_What to produce_
From the data below, copy exactly the lines that lie between the one holding "- by intros y [_ ->]%Hone." and the one holding "destruct t. Qed.", including both, and nothing more.

_Stored data_
Lemma wlp_init_fs (null zero hwclock : F) t : wf ∅ t → wlp (init_fs null zero hwclock) (fun _ t' => wf ∅ t') t.
Proof.
  intros Hw. unfold init_fs, init_tmp_directory, init_proc_directory. tree_step. eapply wlp_mono; [by apply wlp_init_device|].
  intros ? t1 Hw1. repeat tree_step. eapply wlp_mono; [by apply wlp_mkdir|]. intros ? t2 [Hw2 _]. repeat tree_step.
  eapply wlp_mono; [by apply wlp_mkdir|]. intros ? t3 [Hw3 _]. tree_step.
  eapply wlp_mono; [by apply wlp_open|]. intros ? t4 [Hw4 _]. tree_step. eapply wlp_mono; [by apply wlp_open|]. intros ? t5 [Hw5 _]. by tree_step.
Qed.

(** [ROOT] alone, in use. *)
Definition first_tree (f : F) (s : S) : Tree :=
  mkTree {[0%nat := mkNode 1 [] (mkFileSystem 1 FS_Fat32) f None None]} 1 0 ([0%nat], 0) ([], None) 1 s.

Lemma root_tree_first (f : F) (s : S) : root_tree f s = Ok (first_tree f s).
Proof. reflexivity. Qed.

Lemma first_tree_wf (f : F) (s : S) : wf ∅ (first_tree f s).
Proof.
  set (t := first_tree f s). assert (∀ n y, nodes t !! n = Some y → n = 0%nat ∧ y = mkNode 1 [] (mkFileSystem 1 FS_Fat32) f None None) as Hone.
  { intros n y. cbn [nodes t first_tree]. by intros [<- <-]%lookup_singleton_Some. }
  assert (∀ n k m, ¬ child t n k m) as Hno by (intros n k m (y & c & [_ ->]%Hone & Hc & _); done).
  split.
  - by eexists.
  - by intros y [_ ->]%Hone.
  - set_solver.
  - by intros n k m ?%Hno.
  - by intros n k1 k2 m ?%Hno.
  - set_solver.
  - intros n [y [-> _]%Hone]. exists 0%nat. split; [by left|done].
  - intros n [y [-> _]%Hone]. cbn. lia.
  - intros n [y [-> _]%Hone]. cbn. apply list_elem_of_here.
Qed.
(** ** Errors *)

Lemma file_is_dir_pure t f ft : file_get_type f (fs_state t) = Ok (ft, fs_state t) → file_is_dir f t = Ok (bool_decide (ft = Directory), t).
Proof. intros E. unfold file_is_dir, on_fs, mbind, st_bind, outcome_bind. rewrite E. by destruct t. Qed.

Lemma run_bind {A B} (m : ST (@Tree S F) A) (f : A → ST Tree B) t a t' : m t = Ok (a, t') → (m ≫= f) t = f a t'.
Proof. intros E. unfold mbind, st_bind. by rewrite E. Qed.

Lemma run_okay {A B} (m : ST (@Tree S F) (Result A)) (f : A → ST Tree (Result B)) t a t' : m t = Ok (Okay a, t') → result_bind m f t = f a t'.
Proof. intros E. unfold result_bind. by rewrite (run_bind _ _ _ _ _ E). Qed.

Lemma run_err {A B} (m : ST (@Tree S F) (Result A)) (f : A → ST Tree (Result B)) t e t' : m t = Ok (Err e, t') → result_bind m f t = Ok (Err e, t').
Proof. intros E. unfold result_bind. by rewrite (run_bind _ _ _ _ _ E). Qed.

Lemma run_start t self path : start_node self path t = Ok (base t self path, t).
Proof. done. Qed.

(** The directory of the last component [k] is read: [c] are its names. *)
Definition parent_read t (self : nat) (path : list Z) (k : list Z) (c : gmap (list Z) nat) : Prop :=
  ∃ pc n x, parse_dir_path path = pc ++ [k] ∧ k ≠ DOTDOT ∧ resolve t (base t self path) pc = Some n ∧ nodes t !! n = Some x ∧ children x = Some c.

Lemma cd_parent_read t self path k c :
  parent_read t self path k c →
  cd_comp (base t self path) (parse_dir_path path) t = Ok (match c !! k with Some m => Okay m | None => Err ENOENT end, t).
Proof.
  intros (pc & n & x & Hp & Hk & Hn & Hx & Hc). rewrite Hp, (cd_comp_resolve_app t _ pc [k] n Hn). cbn [cd_comp]. rewrite bool_decide_false by done.
  pose proof (try_to_open_loaded t n k x c Hx Hc) as E. destruct (c !! k) as [m|]; [by rewrite (run_okay _ _ _ _ _ E)|by rewrite (run_err _ _ _ _ _ E)].
Qed.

_Answer to the problem_
  - by intros y [_ ->]%Hone.
  - set_solver.
  - by intros n k m ?%Hno.
  - by intros n k1 k2 m ?%Hno.
  - set_solver.
  - intros n [y [-> _]%Hone]. exists 0%nat. split; [by left|done].
  - intros n [y [-> _]%Hone]. cbn. lia.
  - intros n [y [-> _]%Hone]. cbn. apply list_elem_of_here.
Qed.
(** ** Errors *)

Lemma file_is_dir_pure t f ft : file_get_type f (fs_state t) = Ok (ft, fs_state t) → file_is_dir f t = Ok (bool_decide (ft = Directory), t).
Proof. intros E. unfold file_is_dir, on_fs, mbind, st_bind, outcome_bind. rewrite E. by destruct t. Qed.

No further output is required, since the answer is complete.